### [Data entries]
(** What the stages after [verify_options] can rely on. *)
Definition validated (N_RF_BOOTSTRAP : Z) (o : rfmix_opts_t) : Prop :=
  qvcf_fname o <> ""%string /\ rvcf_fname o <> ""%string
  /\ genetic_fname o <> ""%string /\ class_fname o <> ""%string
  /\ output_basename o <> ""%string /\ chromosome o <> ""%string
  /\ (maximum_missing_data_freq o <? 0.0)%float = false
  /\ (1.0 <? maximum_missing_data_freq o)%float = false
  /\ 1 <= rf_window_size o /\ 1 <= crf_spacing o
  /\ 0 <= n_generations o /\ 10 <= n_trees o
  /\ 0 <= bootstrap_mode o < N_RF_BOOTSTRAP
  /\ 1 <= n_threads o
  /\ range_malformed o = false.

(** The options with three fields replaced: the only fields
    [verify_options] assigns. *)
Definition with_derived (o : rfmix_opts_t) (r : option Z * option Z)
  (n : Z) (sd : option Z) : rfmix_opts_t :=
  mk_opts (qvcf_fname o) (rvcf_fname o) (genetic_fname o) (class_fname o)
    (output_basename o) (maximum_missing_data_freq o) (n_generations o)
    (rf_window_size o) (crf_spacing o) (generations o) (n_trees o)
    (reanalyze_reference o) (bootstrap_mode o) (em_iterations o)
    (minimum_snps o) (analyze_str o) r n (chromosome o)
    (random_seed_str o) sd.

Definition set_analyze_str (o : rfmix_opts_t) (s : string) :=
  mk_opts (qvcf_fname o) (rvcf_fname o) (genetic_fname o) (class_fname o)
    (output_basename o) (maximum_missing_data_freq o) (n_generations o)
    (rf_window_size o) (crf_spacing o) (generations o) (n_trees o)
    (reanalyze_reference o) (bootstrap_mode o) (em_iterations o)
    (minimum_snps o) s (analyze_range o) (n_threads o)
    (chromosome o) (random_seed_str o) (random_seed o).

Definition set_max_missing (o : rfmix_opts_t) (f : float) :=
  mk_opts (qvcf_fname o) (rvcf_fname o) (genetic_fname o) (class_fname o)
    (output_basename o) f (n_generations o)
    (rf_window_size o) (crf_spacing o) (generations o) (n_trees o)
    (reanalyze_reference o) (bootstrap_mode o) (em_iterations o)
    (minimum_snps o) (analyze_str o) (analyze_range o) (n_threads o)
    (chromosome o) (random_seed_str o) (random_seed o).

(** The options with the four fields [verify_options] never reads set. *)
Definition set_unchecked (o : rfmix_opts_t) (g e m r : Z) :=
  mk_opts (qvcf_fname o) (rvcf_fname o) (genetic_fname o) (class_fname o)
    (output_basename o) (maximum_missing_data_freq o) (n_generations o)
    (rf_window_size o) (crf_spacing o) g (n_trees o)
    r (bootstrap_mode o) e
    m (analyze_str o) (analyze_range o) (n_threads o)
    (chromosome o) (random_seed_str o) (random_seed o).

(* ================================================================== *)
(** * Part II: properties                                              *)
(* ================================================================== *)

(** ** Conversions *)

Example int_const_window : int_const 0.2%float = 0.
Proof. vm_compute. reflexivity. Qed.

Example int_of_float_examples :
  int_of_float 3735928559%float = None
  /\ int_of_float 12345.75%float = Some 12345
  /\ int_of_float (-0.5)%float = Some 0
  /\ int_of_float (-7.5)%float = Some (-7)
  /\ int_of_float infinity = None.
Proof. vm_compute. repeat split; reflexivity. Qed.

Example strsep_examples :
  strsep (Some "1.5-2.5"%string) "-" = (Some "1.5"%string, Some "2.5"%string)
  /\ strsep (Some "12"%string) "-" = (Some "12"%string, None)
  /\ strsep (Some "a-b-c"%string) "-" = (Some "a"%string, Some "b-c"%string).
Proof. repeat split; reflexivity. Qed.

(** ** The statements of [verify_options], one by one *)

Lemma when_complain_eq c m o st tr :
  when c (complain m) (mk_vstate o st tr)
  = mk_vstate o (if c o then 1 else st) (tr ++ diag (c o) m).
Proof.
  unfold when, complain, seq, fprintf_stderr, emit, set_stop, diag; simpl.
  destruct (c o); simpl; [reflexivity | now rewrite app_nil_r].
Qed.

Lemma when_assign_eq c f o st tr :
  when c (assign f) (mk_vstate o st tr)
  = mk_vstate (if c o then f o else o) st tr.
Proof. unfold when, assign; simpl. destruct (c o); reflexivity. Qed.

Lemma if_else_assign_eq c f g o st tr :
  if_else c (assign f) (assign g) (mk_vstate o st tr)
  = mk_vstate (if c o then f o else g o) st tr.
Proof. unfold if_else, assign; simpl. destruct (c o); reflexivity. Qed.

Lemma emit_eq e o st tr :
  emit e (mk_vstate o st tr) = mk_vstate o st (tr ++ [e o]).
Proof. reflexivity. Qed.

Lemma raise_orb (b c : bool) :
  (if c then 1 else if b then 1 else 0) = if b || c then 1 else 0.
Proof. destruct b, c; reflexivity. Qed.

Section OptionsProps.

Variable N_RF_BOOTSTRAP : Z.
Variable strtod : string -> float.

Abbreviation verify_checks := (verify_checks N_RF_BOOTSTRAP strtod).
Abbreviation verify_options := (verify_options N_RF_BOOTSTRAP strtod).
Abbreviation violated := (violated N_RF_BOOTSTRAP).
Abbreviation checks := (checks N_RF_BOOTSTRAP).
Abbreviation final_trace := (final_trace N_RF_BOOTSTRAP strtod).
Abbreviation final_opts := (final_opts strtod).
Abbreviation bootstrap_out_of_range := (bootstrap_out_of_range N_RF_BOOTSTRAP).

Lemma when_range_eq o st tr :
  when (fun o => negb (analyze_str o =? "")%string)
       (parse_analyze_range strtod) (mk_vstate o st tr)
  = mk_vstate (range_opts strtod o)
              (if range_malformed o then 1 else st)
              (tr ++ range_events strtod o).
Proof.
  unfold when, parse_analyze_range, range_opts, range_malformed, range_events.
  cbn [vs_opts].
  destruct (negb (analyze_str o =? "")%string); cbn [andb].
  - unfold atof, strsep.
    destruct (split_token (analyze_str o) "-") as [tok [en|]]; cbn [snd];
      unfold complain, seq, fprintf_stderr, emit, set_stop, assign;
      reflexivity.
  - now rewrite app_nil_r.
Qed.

==

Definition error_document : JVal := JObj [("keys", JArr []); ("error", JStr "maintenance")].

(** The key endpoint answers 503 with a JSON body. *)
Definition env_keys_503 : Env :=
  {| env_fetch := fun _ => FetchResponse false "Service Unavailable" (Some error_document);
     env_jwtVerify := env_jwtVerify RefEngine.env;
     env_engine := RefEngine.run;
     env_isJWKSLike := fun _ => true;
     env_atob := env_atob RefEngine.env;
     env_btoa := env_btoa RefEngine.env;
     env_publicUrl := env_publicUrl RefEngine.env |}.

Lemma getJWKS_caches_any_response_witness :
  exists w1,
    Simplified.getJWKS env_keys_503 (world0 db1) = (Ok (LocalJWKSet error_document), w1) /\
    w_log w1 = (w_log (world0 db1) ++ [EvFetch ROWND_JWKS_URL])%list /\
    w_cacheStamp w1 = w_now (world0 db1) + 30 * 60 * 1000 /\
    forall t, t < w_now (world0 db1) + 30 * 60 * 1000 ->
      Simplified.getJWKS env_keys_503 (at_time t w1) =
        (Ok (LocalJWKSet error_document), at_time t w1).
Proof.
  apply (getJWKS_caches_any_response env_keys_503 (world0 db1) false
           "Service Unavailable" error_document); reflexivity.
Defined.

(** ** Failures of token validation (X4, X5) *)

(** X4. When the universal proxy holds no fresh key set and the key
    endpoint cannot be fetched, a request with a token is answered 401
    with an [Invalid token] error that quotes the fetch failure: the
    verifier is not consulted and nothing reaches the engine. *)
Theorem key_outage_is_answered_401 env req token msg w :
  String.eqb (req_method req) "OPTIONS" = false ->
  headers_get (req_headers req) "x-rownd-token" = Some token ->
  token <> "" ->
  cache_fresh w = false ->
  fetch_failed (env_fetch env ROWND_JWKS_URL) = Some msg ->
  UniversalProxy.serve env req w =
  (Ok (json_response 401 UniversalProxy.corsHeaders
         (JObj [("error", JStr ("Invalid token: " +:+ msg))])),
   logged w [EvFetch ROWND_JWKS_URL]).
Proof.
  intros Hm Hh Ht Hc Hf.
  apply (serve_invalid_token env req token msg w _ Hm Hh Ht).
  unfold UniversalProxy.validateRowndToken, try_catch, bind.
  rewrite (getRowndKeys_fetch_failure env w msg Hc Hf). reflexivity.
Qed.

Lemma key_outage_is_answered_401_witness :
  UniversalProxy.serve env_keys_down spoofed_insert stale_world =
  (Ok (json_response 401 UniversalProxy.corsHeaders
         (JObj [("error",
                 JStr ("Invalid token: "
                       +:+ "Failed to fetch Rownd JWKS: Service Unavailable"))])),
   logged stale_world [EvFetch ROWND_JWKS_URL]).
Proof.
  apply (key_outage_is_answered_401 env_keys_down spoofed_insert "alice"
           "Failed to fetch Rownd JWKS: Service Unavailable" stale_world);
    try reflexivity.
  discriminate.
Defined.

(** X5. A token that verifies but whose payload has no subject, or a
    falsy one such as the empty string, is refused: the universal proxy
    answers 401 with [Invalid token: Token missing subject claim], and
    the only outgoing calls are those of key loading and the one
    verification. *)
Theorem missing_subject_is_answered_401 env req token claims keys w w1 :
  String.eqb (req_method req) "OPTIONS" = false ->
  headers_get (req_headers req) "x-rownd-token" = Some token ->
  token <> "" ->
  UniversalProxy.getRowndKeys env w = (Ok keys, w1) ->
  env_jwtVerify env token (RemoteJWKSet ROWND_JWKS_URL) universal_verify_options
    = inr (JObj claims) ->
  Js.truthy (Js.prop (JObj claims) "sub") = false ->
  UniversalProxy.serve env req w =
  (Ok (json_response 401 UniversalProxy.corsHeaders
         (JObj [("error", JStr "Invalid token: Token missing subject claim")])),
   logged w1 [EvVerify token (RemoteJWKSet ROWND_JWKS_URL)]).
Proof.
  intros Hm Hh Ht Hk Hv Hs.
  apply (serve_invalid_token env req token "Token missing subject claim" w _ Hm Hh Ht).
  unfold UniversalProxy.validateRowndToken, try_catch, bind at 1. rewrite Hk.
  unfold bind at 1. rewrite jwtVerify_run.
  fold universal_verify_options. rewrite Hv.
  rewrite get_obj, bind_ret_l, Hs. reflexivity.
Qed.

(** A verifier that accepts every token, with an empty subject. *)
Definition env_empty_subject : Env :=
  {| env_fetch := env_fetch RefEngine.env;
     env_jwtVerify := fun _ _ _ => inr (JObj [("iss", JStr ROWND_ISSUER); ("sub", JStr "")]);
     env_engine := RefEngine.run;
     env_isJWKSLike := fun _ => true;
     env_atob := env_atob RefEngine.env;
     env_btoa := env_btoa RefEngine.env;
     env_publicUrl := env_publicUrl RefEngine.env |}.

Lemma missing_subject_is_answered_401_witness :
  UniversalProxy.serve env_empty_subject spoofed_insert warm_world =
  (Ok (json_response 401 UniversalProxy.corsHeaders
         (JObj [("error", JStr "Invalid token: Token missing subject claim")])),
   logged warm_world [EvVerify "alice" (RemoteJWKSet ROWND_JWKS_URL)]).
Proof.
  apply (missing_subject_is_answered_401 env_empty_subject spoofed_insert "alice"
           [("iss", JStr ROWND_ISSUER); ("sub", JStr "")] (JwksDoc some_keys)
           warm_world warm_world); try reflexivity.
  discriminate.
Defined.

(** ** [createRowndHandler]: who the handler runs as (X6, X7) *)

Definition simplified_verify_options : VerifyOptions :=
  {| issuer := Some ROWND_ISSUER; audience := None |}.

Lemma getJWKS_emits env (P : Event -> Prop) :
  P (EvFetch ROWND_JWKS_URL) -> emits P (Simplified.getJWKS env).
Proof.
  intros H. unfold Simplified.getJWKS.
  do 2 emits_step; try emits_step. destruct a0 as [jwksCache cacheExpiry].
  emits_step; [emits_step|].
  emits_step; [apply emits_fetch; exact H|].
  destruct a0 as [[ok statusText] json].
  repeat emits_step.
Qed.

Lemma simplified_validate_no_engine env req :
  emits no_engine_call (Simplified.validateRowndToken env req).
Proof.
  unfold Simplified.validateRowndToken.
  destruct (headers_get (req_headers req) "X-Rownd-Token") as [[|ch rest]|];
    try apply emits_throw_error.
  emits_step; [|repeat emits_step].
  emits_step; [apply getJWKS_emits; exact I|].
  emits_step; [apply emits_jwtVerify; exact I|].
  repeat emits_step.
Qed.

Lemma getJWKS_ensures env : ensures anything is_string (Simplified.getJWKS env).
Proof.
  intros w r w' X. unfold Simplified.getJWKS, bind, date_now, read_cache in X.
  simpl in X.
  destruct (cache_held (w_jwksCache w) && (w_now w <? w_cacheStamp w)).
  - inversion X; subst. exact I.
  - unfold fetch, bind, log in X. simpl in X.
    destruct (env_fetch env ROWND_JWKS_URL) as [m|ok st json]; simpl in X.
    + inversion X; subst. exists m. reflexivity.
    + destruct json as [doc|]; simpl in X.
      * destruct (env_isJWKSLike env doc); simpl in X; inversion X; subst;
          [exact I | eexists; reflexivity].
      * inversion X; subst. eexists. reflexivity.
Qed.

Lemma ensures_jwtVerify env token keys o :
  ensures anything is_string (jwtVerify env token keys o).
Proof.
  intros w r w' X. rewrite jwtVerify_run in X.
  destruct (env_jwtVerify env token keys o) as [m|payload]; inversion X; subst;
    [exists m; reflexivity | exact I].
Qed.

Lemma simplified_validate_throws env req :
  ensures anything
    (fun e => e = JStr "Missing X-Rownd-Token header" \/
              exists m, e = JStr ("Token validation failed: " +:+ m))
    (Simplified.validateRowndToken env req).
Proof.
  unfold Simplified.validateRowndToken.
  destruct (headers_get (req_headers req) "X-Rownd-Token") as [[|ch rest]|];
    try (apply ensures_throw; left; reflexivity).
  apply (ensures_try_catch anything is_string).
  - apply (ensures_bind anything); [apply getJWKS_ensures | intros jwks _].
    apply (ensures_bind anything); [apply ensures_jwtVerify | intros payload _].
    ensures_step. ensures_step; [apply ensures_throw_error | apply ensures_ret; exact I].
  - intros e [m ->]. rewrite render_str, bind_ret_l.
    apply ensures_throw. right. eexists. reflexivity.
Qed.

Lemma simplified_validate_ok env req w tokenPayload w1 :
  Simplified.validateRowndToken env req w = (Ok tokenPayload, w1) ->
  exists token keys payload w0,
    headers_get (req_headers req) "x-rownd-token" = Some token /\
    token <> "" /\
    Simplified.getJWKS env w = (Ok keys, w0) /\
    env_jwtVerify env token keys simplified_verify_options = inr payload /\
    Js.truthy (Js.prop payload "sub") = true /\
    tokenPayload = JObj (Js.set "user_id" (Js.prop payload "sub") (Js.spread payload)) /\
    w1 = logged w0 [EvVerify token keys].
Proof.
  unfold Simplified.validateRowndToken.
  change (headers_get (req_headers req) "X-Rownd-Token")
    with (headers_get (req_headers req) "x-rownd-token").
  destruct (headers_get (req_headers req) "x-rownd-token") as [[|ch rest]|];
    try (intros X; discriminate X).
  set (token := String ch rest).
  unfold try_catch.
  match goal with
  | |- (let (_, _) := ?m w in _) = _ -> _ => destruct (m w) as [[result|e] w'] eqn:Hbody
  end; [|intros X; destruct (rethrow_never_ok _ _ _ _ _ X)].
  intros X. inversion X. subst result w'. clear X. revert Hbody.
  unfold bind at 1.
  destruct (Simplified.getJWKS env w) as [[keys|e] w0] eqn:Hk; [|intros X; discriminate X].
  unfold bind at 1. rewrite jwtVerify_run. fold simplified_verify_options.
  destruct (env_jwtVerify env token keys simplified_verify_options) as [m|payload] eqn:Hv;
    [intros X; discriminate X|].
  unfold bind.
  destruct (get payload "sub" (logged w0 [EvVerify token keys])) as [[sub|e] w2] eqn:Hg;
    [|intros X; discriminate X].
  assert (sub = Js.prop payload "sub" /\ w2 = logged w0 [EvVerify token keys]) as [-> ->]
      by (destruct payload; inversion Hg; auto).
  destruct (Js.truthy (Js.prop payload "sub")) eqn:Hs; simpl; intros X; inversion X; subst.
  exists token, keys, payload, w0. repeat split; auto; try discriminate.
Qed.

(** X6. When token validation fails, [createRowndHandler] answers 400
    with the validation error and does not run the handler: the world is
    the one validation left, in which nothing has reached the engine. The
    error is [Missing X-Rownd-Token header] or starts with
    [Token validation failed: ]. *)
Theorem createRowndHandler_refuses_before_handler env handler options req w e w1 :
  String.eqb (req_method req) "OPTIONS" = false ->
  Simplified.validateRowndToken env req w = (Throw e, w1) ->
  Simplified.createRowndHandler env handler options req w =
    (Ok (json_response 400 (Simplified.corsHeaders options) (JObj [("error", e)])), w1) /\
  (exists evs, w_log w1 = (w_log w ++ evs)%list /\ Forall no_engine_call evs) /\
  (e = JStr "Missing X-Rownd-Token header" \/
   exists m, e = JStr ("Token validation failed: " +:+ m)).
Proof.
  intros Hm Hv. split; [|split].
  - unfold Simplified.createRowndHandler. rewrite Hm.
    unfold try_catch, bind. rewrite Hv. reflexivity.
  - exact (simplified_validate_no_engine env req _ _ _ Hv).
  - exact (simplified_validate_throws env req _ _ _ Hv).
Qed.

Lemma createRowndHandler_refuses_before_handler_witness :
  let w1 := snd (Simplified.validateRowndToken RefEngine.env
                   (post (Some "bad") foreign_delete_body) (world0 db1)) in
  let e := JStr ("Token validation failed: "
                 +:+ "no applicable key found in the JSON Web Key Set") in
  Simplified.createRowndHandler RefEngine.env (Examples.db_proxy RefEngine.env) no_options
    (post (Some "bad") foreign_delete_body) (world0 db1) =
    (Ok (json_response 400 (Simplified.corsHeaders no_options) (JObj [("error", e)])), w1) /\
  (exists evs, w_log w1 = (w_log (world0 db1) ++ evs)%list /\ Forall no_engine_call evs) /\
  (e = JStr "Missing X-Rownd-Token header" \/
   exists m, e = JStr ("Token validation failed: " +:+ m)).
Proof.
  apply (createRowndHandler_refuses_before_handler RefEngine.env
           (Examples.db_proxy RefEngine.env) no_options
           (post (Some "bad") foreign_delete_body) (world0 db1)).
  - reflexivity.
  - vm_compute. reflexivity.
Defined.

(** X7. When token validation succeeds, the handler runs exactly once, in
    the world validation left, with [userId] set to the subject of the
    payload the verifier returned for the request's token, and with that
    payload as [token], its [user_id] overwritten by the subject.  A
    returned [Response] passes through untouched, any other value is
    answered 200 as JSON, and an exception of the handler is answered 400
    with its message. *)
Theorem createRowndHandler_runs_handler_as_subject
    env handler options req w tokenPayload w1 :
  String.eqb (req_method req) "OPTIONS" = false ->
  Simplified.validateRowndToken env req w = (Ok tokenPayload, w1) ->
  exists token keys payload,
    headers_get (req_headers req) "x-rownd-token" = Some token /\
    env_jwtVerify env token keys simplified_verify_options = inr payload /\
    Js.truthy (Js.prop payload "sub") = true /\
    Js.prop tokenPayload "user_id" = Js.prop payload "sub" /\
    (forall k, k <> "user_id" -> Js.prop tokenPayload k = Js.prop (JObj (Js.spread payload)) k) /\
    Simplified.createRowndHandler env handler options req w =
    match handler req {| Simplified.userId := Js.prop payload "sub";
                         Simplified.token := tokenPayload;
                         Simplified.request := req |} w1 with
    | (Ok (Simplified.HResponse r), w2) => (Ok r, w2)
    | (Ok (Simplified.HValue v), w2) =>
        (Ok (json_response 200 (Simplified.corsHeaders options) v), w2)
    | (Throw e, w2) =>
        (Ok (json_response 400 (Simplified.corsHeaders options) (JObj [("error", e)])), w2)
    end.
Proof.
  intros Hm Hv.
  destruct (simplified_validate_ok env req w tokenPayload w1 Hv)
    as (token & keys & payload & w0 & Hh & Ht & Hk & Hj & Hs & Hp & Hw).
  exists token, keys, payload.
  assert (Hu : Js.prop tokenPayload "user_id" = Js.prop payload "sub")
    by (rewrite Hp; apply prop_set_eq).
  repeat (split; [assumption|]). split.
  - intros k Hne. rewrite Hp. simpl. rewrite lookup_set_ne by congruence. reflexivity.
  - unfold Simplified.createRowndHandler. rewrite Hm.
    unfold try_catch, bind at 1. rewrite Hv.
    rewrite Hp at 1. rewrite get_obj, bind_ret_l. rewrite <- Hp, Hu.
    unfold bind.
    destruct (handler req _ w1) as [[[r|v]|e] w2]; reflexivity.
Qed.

### [TASK DIRECTIONS]
Using the data above, reproduce exactly the lines between those holding "destruct (Js.truthy (Js.prop" and "[Token validation failed: ]. *)", inclusive, and no others.

### [REPLY TO THE TASK]
  destruct (Js.truthy (Js.prop payload "sub")) eqn:Hs; simpl; intros X; inversion X; subst.
  exists token, keys, payload, w0. repeat split; auto; try discriminate.
Qed.

(** X6. When token validation fails, [createRowndHandler] answers 400
    with the validation error and does not run the handler: the world is
    the one validation left, in which nothing has reached the engine. The
    error is [Missing X-Rownd-Token header] or starts with
    [Token validation failed: ]. *)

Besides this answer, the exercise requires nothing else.